Exposure to anthracene can cause skin and eye irritation, respiratory issues, and potential long-term health risks, including carcinogenic effects. It is also toxic to aquatic and human life and has the potential for long-term environmental contamination. This study aims to alleviate the adverse environmental effects of anthracene through fungal degradation, focusing on bioremediation approaches using bioinformatics. Toxicity prediction using Pro-Tox 3.0 identified anthracene as a compound of toxicity class 4 with a LD50 of 316 mg/kg. Sequence of manganese peroxidase from Lachnellula suecica and human adrenergic receptor beta 2 were retrieved from NCBI databases. Secondary structure analysis using SOPMA indicated that both manganese peroxidase and adrenergic receptor beta 2 contain significant random coil content (56.57% and 51.57% respectively) followed by alpha-helix and beta-turns.
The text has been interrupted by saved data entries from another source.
(* ===== verification/TuiView.v ===== *)
(** * Drawing the user interface

    Models [internal/tui/tui.go], [styles.go], [renderZen] of [zens.go] and
    [render] of [compose.go]. What [lipgloss] does with a style and a text is a
    parameter; the model says which style is put on which text, and how the
    five regions of the window come together. *)

From Stdlib Require Import Strings.Byte.
From S2P Require Import Prelude Text External Cli Tui TuiFacts Feed TuiModel TuiModelFacts TuiMirror.
#[local] Open Scope go_scope.
#[local] Open Scope Z_scope.

(** ** [lipgloss] *)

Class Lipgloss := {
  Style : Type;
  NewStyle : Style;
  Foreground : bytes → Style → Style;
  Background : bytes → Style → Style;
  Bold : Style → Style;
  Italic : Style → Style;
  Padding : Z → Z → Style → Style;       (* vertical, horizontal *)
  RoundedBorder : Style → Style;
  BorderForeground : bytes → Style → Style;
  SetWidth : Z → Style → Style;
  MaxHeight : Z → Style → Style;
  Render : Style → bytes → bytes;
  GetHorizontalFrameSize : Style → Z;
  GetVerticalFrameSize : Style → Z;
  lip_Width : bytes → Z;
  lip_Height : bytes → Z;
  JoinVertical : list bytes → bytes;
}.

Definition one_line (b : bytes) : Prop := Byte.x0a ∉ b.

(** A text is cut to the height a style allows, texts joined vertically are as
    tall as all of them, and a line is as wide as its pieces. *)
Class LipglossLaws `{Lipgloss} : Prop := {
  Render_max n st s : 0 < n → lip_Height (Render (MaxHeight n st) s) ≤ n;
  JoinVertical_height l : l ≠ [] → lip_Height (JoinVertical l) = foldr (λ b n, lip_Height b + n) 0 l;
  Width_nonneg b : 0 ≤ lip_Width b;
  Width_line a b : one_line a → one_line b → lip_Width (a ++ b) = lip_Width a + lip_Width b;
}.

Section draw.
Context `{Lipgloss, TextInput} (input_View : input → bytes).

(** ** [styles.go] *)

Definition accent : bytes := # "#7aa2f7".
Definition good : bytes := # "#9ece6a".
Definition warn : bytes := # "#e0af68".
Definition bad : bytes := # "#f7768e".
Definition muted : bytes := # "#6b6b85".

Record styles := mkStyles {
  st_titleBar : Style;
  st_identity : Style;
  st_tabBar : Style;
  st_tab : Style;
  st_tabActive : Style;
  st_panel : Style;
  st_hint : Style;
  st_statusBar : Style;
  st_notice : Style;
}.

Definition newStyles : styles := {|
  st_titleBar := Padding 0 1 (Foreground (# "#c0caf5") (Background (# "#1a1b26") NewStyle));
  st_identity := Foreground accent (Bold NewStyle);
  st_tabBar := Padding 0 1 (Foreground muted NewStyle);
  st_tab := Padding 0 2 NewStyle;
  st_tabActive := Padding 0 2 (Background (# "#282a40") (Foreground accent (Bold NewStyle)));
  st_panel := Padding 0 1 (BorderForeground (# "#3b4159") (RoundedBorder NewStyle));
  st_hint := Italic (Foreground muted NewStyle);
  st_statusBar := Padding 0 1 NewStyle;
  st_notice := Padding 0 1 (Foreground warn NewStyle);
|}.
Definition theme : styles := newStyles.

Definition badge (status : bytes) : Style :=
  if decide (status = # "connected") then Bold (Foreground good NewStyle)
  else if decide (status = # "connecting") then Foreground warn NewStyle
  else if decide (status = # "error") then Bold (Foreground bad NewStyle)
  else Foreground muted NewStyle.

(** What the update function measures of the styles. *)
Definition measures : Theme := {|
  labelWidth active name := lip_Width (Render (if active then st_tabActive theme else st_tab theme) name);
  sepWidth := lip_Width (Render (st_tabBar theme) (# "  "));
  tabBarFrame := GetHorizontalFrameSize (st_tabBar theme);
  panelHorizontalFrame := GetHorizontalFrameSize (st_panel theme);
  panelVerticalFrame := GetVerticalFrameSize (st_panel theme);
|}.
#[local] Existing Instance measures.

(** ** Rows *)

(** [%-11s], for a text of one byte a character. *)
Definition pad_right (n : nat) (s : bytes) : bytes := s ++ replicate (n - length s) Byte.x20.

Definition highlight (selected : bool) (st : Style) : Style :=
  if selected then Background (# "#282a40") st else st.

Definition renderZen (z : zen) (selected : bool) : bytes :=
  let name := if decide (zn_name z = []) then zn_identity z else zn_name z in
  let nameStyle := highlight selected (Foreground accent (Bold NewStyle)) in
  let idStyle := if selected
                 then Foreground accent (Background (# "#282a40") (Foreground muted NewStyle))
                 else Foreground muted NewStyle in
  let marks :=
    (if zn_verified z then Render (Foreground good NewStyle) (GlyphVerified ++ # " ") else []) ++
    (if zn_pinned z then Render (Foreground accent NewStyle) (GlyphPin ++ # " ") else []) in
  let title := Render nameStyle name in
  let id := Render idStyle (zn_identity z) in
  if decide (zn_status z = []) then marks ++ title ++ # "  " ++ id
  else
    let status := Render (badge (zn_status z)) (pad_right 11 (zn_status z)) in
    marks ++ title ++ # "  " ++ status ++ # "  " ++ id.

(** The styles of [renderRow] of [feed.go]. *)
Definition authorStyle (selected : bool) : Style :=
  highlight selected (Foreground accent (Bold NewStyle)).
Definition ageStyle (selected : bool) : Style :=
  if selected then Foreground accent (Background (# "#282a40") (Foreground muted NewStyle))
  else Foreground muted NewStyle.
Definition renderPost : feedPost → bool → bytes :=
  Feed.renderRow (λ sel, Render (authorStyle sel)) (λ sel, Render (ageStyle sel)).

(** ** Regions *)

Definition tab_labels (m : model) : list bytes :=
  imap (λ i t, Render (if bool_decide (Z.of_nat i = activeTab m) then st_tabActive theme
                       else st_tab theme) t) tabs.
Definition tab_sep : bytes := Render (st_tabBar theme) (# "  ").

Definition renderTabs (m : model) : bytes :=
  Render (MaxHeight 1 (SetWidth (m_width m) (st_tabBar theme))) (join tab_sep (tab_labels m)).

Definition renderActivePanel (m : model) : result bytes :=
  content ← active_content renderPost (Render (st_hint theme) (# "(no posts yet)")) renderZen m;
  Ok (Render (MaxHeight (panelHeight (m_height m)) (SetWidth (m_width m) (st_panel theme))) content).

Definition renderStatus (m : model) : bytes :=
  let transport := if si_transport (status m) then Render (badge (# "connected")) (# "up")
                   else Render (badge (# "down")) (# "down") in
  let key := if si_unlocked (status m) then Render (badge (# "connected")) (# "unlocked")
             else Render (badge (# "error")) (# "locked") in
  let left := # "transport " ++ transport ++ # "  key " ++ key ++ # "  zens " ++
                show_Z (si_zens (status m)) in
  let right := if decide (notice m = [])
               then Render (st_hint theme) (# "tab: switch  enter: post  i/f/u: zen  esc: quit")
               else Render (st_notice theme) (notice m) in
  Render (MaxHeight 1 (SetWidth (m_width m) (st_statusBar theme))) (left ++ # "  " ++ right).

Definition compose_render (w : Z) (m : model) : bytes :=
  Render (MaxHeight 1 (SetWidth w (st_statusBar theme))) (input_View (compose m)).

Definition renderTitle (m : model) : bytes :=
  Render (MaxHeight 1 (SetWidth (m_width m) (st_titleBar theme)))
    (# "driftnode " ++ Render (st_identity theme) (shortID (identity m))).

Definition View (m : model) : result bytes :=
  if m_width m =? 0 then Ok (# "Loading...")
  else
    panel ← renderActivePanel m;
    Ok (JoinVertical [renderTitle m; renderTabs m; panel; compose_render (m_width m) m; renderStatus m]).

(** ** Facts *)

Section facts.
Context `{!LipglossLaws}.

(** What is drawn before a label: the labels before it, each with a separator. *)
Definition before_label (seps : list bytes) : bytes := mjoin ((λ l, l ++ tab_sep) <$> seps).

Lemma join_split (l : list bytes) i b :
  l !! i = Some b → ∃ post, join tab_sep l = before_label (take i l) ++ b ++ post.
Proof.
  revert i. induction l as [|a l IH]; intros i; [done|]. destruct i as [|i].
  - intros [= ->]. destruct l as [|c l]; [exists []; cbn; by rewrite app_nil_r|].
    exists (tab_sep ++ join tab_sep (c :: l)). done.
  - intros Hi. destruct (IH i Hi) as [post Hp]. destruct l as [|c l]; [done|]. exists post.
    change (join tab_sep (a :: c :: l)) with (a ++ tab_sep ++ join tab_sep (c :: l)).
    rewrite Hp. unfold before_label. cbn [take fmap list_fmap mjoin list_join].
    by rewrite <-!(assoc_L (++)).
Qed.

Lemma before_label_width l :
  one_line tab_sep → Forall one_line l →
  one_line (before_label l) ∧
  lip_Width (before_label l) = lip_Width [] + foldr (λ b n, lip_Width b + lip_Width tab_sep + n) 0 l.
Proof.
  intros Hs. induction 1 as [|b l Hb Hl [IH1 IH2]]; [split; [by intros ?%elem_of_nil|cbn; lia]|].
  assert (one_line (b ++ tab_sep)) as Hbs by (unfold one_line in *; rewrite elem_of_app; tauto).
  change (before_label (b :: l)) with ((b ++ tab_sep) ++ before_label l). split.
  - unfold one_line in *. rewrite elem_of_app. tauto.
  - rewrite Width_line, IH2, Width_line by done. cbn [foldr]. lia.
Qed.

Lemma Width_nil : lip_Width [] = 0.
Proof.
  assert (one_line []) as Hn by (by intros ?%elem_of_nil).
  pose proof (Width_line [] [] Hn Hn) as Hw. cbn in Hw. lia.
Qed.

(** [tab_at] finds the label over a column. *)
Lemma tab_at_labels names k active x i :
  0 ≤ k → (i < length names)%nat →
  let w (j : nat) (t : bytes) := labelWidth (bool_decide (k + Z.of_nat j = active)) t in
  let off := foldr (λ b n, b + sepWidth + n) 0 (take i (imap w names)) in
  (tab_at names k active x = k + Z.of_nat i ↔
   ∃ t, names !! i = Some t ∧ off ≤ x < off + w i t).
Proof.
  revert k x i. induction names as [|t names IH]; intros k x i Hk Hi; [cbn in Hi; lia|]. cbn zeta.
  assert (∀ b n, 0 ≤ labelWidth b n) as Hw by (intros; apply Width_nonneg).
  assert (0 ≤ sepWidth) as Hsep by apply Width_nonneg.
  cbn [tab_at]. destruct i as [|i].
  - rewrite take_0. cbn [foldr lookup list_lookup]. change (Z.of_nat 0) with 0. rewrite Z.add_0_r. split.
    + destruct ((0 <=? x) && (x <? labelWidth (bool_decide (k = active)) t)) eqn:Hb.
      * intros _. exists t. split; [done|]. rewrite Z.add_0_l.
        apply andb_true_iff in Hb as [?%Z.leb_le ?%Z.ltb_lt]. lia.
      * intros Heq. exfalso.
        destruct (tab_at_range names (k + 1) active (x - (labelWidth (bool_decide (k = active)) t + sepWidth))); lia.
    + intros (t' & [= <-] & Hx).
      rewrite (proj2 (Z.leb_le 0 x)), (proj2 (Z.ltb_lt x _)); [done|lia..].
  - cbn [length] in Hi. rewrite imap_cons. cbn [take foldr]. cbn [lookup list_lookup].
    change (Z.of_nat 0) with 0. rewrite Z.add_0_r.
    set (w0 := labelWidth (bool_decide (k = active)) t).
    specialize (IH (k + 1) (x - (w0 + sepWidth)) i ltac:(lia) ltac:(lia)). cbn zeta in IH.
    assert (imap ((λ (j : nat) (t : bytes), labelWidth (bool_decide (k + Z.of_nat j = active)) t) ∘ S) names =
            imap (λ (j : nat) (t : bytes), labelWidth (bool_decide (k + 1 + Z.of_nat j = active)) t) names) as Him.
    { apply imap_ext. intros j t' _.
      change (labelWidth (bool_decide (k + Z.of_nat (S j) = active)) t' =
              labelWidth (bool_decide (k + 1 + Z.of_nat j = active)) t').
      assert (bool_decide (k + Z.of_nat (S j) = active) = bool_decide (k + 1 + Z.of_nat j = active)) as ->;
        [apply bool_decide_ext; lia|done]. }
    rewrite Him. set (off := foldr _ 0 (take i _)) in *.
    replace (k + Z.of_nat (S i)) with (k + 1 + Z.of_nat i) by lia.
    assert (0 ≤ w0) by apply Hw.
    assert (0 ≤ off) as Hoff.
    { assert (Forall (λ b, 0 ≤ b) (take i (imap (λ (j : nat) (t : bytes),
        labelWidth (bool_decide (k + 1 + Z.of_nat j = active)) t) names))) as Hall.
      { apply Forall_take, Forall_forall. intros y (j & t' & -> & _)%elem_of_lookup_imap. apply Hw. }
      unfold off. clear -Hall Hsep. induction Hall; cbn [foldr]; lia. }
    destruct ((0 <=? x) && (x <? w0)) eqn:Hb.
    + apply andb_true_iff in Hb as [?%Z.leb_le ?%Z.ltb_lt]. split; [lia|].
      intros (t' & _ & Hx). lia.
    + rewrite IH. cbv beta. split; intros (t' & Ht' & Hx); exists t'; (split; [done|]); lia.
Qed.

Lemma tab_labels_lines (m : model) :
  (∀ st t, st = st_tab theme ∨ st = st_tabActive theme → t ∈ tabs → one_line (Render st t)) →
  Forall one_line (tab_labels m).
Proof.
  intros Hl. apply Forall_forall. intros b (i & t & -> & Ht)%elem_of_lookup_imap.
  apply Hl; [case_bool_decide; auto|by eapply list_elem_of_lookup_2].
Qed.

(** The label over a column of the row of tabs. *)
Lemma tabAt_label (m : model) i label x :
  one_line tab_sep → Forall one_line (tab_labels m) → tab_labels m !! i = Some label →
  tabAt (tabBarFrame ÷ 2 + x) m = Z.of_nat i ↔
    lip_Width (before_label (take i (tab_labels m))) ≤ x <
    lip_Width (before_label (take i (tab_labels m))) + lip_Width label.
Proof.
  intros Hs Hl Hi.
  destruct (before_label_width (take i (tab_labels m)) Hs (Forall_take _ _ _ Hl)) as [_ Hw].
  rewrite Hw, Width_nil, Z.add_0_l. unfold tabAt.
  replace (tabBarFrame ÷ 2 + x - tabBarFrame ÷ 2) with x by lia.
  assert (i < length tabs)%nat as Hlt.
  { apply lookup_lt_Some in Hi. unfold tab_labels in Hi. by rewrite length_imap in Hi. }
  unfold tab_labels in Hi. rewrite list_lookup_imap in Hi.
  destruct (tabs !! i) as [t|] eqn:Ht; [|done]. apply Some_inj in Hi.
  pose proof (tab_at_labels tabs 0 (activeTab m) x i ltac:(done) Hlt) as Hat. cbn zeta in Hat.
  change (0 + Z.of_nat i) with (Z.of_nat i) in Hat. rewrite Hat, Ht. clear Hat.
  set (w := λ (j : nat) (t : bytes), labelWidth (bool_decide (0 + Z.of_nat j = activeTab m)) t).
  assert (foldr (λ b n, b + sepWidth + n) 0 (take i (imap w tabs)) =
          foldr (λ b n, lip_Width b + lip_Width tab_sep + n) 0 (take i (tab_labels m))) as ->.
  { assert (imap w tabs = lip_Width <$> tab_labels m) as ->.
    { unfold tab_labels. by rewrite fmap_imap. }
    rewrite <-fmap_take. by rewrite foldr_fmap. }
  cbv beta. assert (labelWidth (bool_decide (0 + Z.of_nat i = activeTab m)) t = lip_Width label) as Hwi
    by (by rewrite <-Hi).
  split.
  - intros (t' & Ht' & Hx). assert (t' = t) as -> by congruence. by rewrite Hwi in Hx.
  - intros Hx. exists t. by rewrite Hwi.
Qed.

(** The five regions together. *)
Lemma View_fits (m : model) :
  panels_ok m → ∃ out, View m = Ok out ∧ (m_width m ≠ 0 → lip_Height out ≤ Z.max 8 (m_height m)).
Proof.
  intros Hok. unfold View. destruct (Z.eqb_spec (m_width m) 0) as [Hz|Hz]; [by eexists|].
  unfold renderActivePanel.
  destruct (active_content_ok renderPost (Render (st_hint theme) (# "(no posts yet)")) renderZen m Hok)
    as [content ->].
  eexists. split; [done|]. intros _. rewrite JoinVertical_height by done. cbn [foldr].
  unfold renderTitle, renderTabs, compose_render, renderStatus.
  assert (∀ st s, lip_Height (Render (MaxHeight 1 st) s) ≤ 1) as Hone by (intros; by apply Render_max).
  assert (0 < panelHeight (m_height m)) as Hp
    by (unfold panelHeight; destruct (Z.ltb_spec (m_height m - 4) 4); lia).
  repeat match goal with |- context [lip_Height (Render (MaxHeight 1 ?st) ?s)] =>
    let h := fresh "h" in pose proof (Hone st s); set (h := lip_Height (Render (MaxHeight 1 st) s)) in * end.
  match goal with |- context [lip_Height (Render (MaxHeight (panelHeight _) ?st) ?s)] =>
    pose proof (Render_max (panelHeight (m_height m)) st s Hp) end.
  unfold panelHeight in *. destruct (Z.ltb_spec (m_height m - 4) 4); lia.
Qed.
End facts.
End draw.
The tertiary structure of both proteins was predicted using the SWISSMODEL tool and molecular docking using Autodock vina revealed strong binding affinities of anthracene with adrenergic receptor beta 2, showing a binding energy of - 6.6 kcal/mol with anthracene confirming the negative impacts on human health. To mitigate the anthracene pollution, further docking indicated Anthracene-2,6-dicarboxylic acid as the most vigorous ligand for manganese peroxidase of L. suecica with a binding energy of - 9.3 kcal/mol, suggesting its potential as a bioremediating agent. Visualization using Discovery Studio elucidated the molecular interactions within the docked complex. Molecular dynamics simulations using the OpenMM engine and AMBER force field confirmed stable enzyme-ligand complexes, highlighting the potential of manganese peroxidase for sustained enzymatic activity against anthracene.